1977 yılında ABD Kongresi, Federal Rezervin “ikili yetkisini” (dual mandate) yasalaştırdı ki; buna göre Federal Açık Piyasa Komitesi’nin, her iki hedefi de eşit düzeyde tutarak hem azami istihdamı hem de istikrarlı fiyatları takip etmesi gerekmektedir. Başlangıçta bu hedeflerin genel olarak tamamlayıcı nitelikte olduğunu vurgulamakta fayda vardır, bu noktaya birazdan döneceğim. Ancak bunlar tamamlayıcı olmadıklarında, politika sorununu düşünmenin bir yolu ödünleşimler açısından muhakeme etmektir: azami istihdam, enflasyonun fiyat istikrarıyla tutarlı seviyelerin önemli ölçüde üzerine çıkmasına neden olmayacak en yüksek istihdam düzeyidir.
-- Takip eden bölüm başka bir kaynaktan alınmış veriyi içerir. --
(* ===== verification/_CoqProject ===== *)
-Q . S2P
Prelude.v
OrdMap.v
Text.v
Domain.v
Coordinates.v
Partition.v
Seal.v
Wal.v
Forest.v
ForestTheory.v
Archive.v
Writer.v
WriterSafety.v
WriterSystem.v
Spelling.v
Strategies.v
Sst.v
Bootstrap.v
BootstrapSafety.v
Recovery.v
ObjectStore.v
Stores.v
StoreTheory.v
FaultStore.v
FaultTheory.v
FaultCalls.v
Gates.v
Common.v
BootstrapRun.v
Checkpoint.v
CheckpointTheory.v
CheckpointSafety.v
CheckpointLink.v
CheckpointRun.v
Cluster.v
ClusterInv.v
ClusterStore.v
ClusterBoot.v
ClusterWriter.v
ClusterServe.v
ClusterStep.v
ClusterSafety.v
ClusterHost.v
ClusterMoments.v
ClusterRun.v
ClusterSample.v
ClusterTakeover.v
Engine.v
Database.v
Server.v
Process.v
(* ===== verification/Archive.v ===== *)
(** The rkyv boundary: bounded encoding, checked decoding and identity-bearing
    candidates (crate [strom-storage-domain], files [archive.rs],
    [archive/adapter.rs], [wal/codec.rs], [seal/codec.rs], [candidate.rs]).

    [rkyv] is third-party code.  The class [Rkyv R] is what the crate calls of it
    for the archived form [R] of one object: the sequence of byte slices the
    serializer hands to the writer, and the validated [access].  [RkyvLaws] is
    their documented round trip.  The archived forms themselves, with the field
    adapters, are the crate's own code and are modelled. *)

From S2P Require Import Prelude Text Domain Coordinates Partition Seal Wal.

(** * Encoding through a bounded writer *)

(** strom-storage-domain/src/archive.rs:16-23, [EncodeError]. *)
Inductive EncodeError : Type :=
| Serialization
| EncodeBytesOverMax (bytes_max : Z).

(** strom-storage-domain/src/archive.rs:25-39, [DecodeError]. *)
Inductive DecodeError : Type :=
| DecodeBytesOverMax (bytes_max bytes_actual : Z)
| MalformedArchive
| InvalidBody
| IdentityMismatch.

#[export] Instance EncodeError_eq_dec : EqDecision EncodeError.
Proof. solve_decision. Defined.
#[export] Instance DecodeError_eq_dec : EqDecision DecodeError.
Proof. solve_decision. Defined.

Class Rkyv (R : Type) := {
  rkyv_writes : R → list (list Z);
  rkyv_access : list Z → option R
}.

Definition rkyv_bytes {R} `{Rkyv R} (r : R) : list Z := mjoin (rkyv_writes r).

Class RkyvLaws (R : Type) `{Rkyv R} : Prop := {
  rkyv_roundtrip : ∀ r : R, rkyv_access (rkyv_bytes r) = Some r;
  rkyv_nonempty : ∀ r : R, rkyv_bytes r ≠ []
}.

(** The allocator behind [Vec::try_reserve]: whether [additional] more bytes fit
    after the bytes written so far.  [HeapLaws] is an idealisation, not a promise of the
    allocator: where it is assumed, no reservation within the bounds of bounds.rs fails. *)
Class Heap := try_reserve : list Z → Z → bool.
Class HeapLaws `{Heap} : Prop := { reserve_succeeds : ∀ bytes n, try_reserve bytes n = true }.

(** strom-storage-domain/src/archive.rs:75-79, [BoundedWriter]. *)
Record BoundedWriter : Type := mk_writer {
  writer_bytes : list Z;
  writer_bytes_max : Z;
  over_bound : bool
}.

(** strom-storage-domain/src/archive.rs:81-89, [BoundedWriter::new]. *)
Definition BoundedWriter_new (bytes_max : Z) : BoundedWriter := mk_writer [] bytes_max false.

(** strom-storage-domain/src/archive.rs:97-112, [BoundedWriter::write]. *)
Definition writer_write `{Heap} (self : BoundedWriter) (bytes : list Z) :
    BoundedWriter * bool :=
  let bytes_actual := u64_saturating_add (zlen (writer_bytes self)) (zlen bytes) in
  if writer_bytes_max self <? bytes_actual
  then (mk_writer (writer_bytes self) (writer_bytes_max self) true, false)
  else if negb (try_reserve (writer_bytes self) (zlen bytes)) then (self, false)
  else (mk_writer (writer_bytes self ++ bytes) (writer_bytes_max self) (over_bound self), true).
Bu ödünleşimlere girmeden önce, söz konusu Komite’nin istihdam hedefine sürekli olarak ulaşmanın fiyat istikrarına bağlı olduğunu vurgulamak istiyorum. Fiyat istikrarı, işgücü piyasasını güçlendiren ve istihdam fırsatlarını genişleten uzun süreli ekonomik genişlemelere olanak sağlar. Bu süreç özellikle çoğu zaman geride bırakılan ailelere ve topluluklara fayda sağlar.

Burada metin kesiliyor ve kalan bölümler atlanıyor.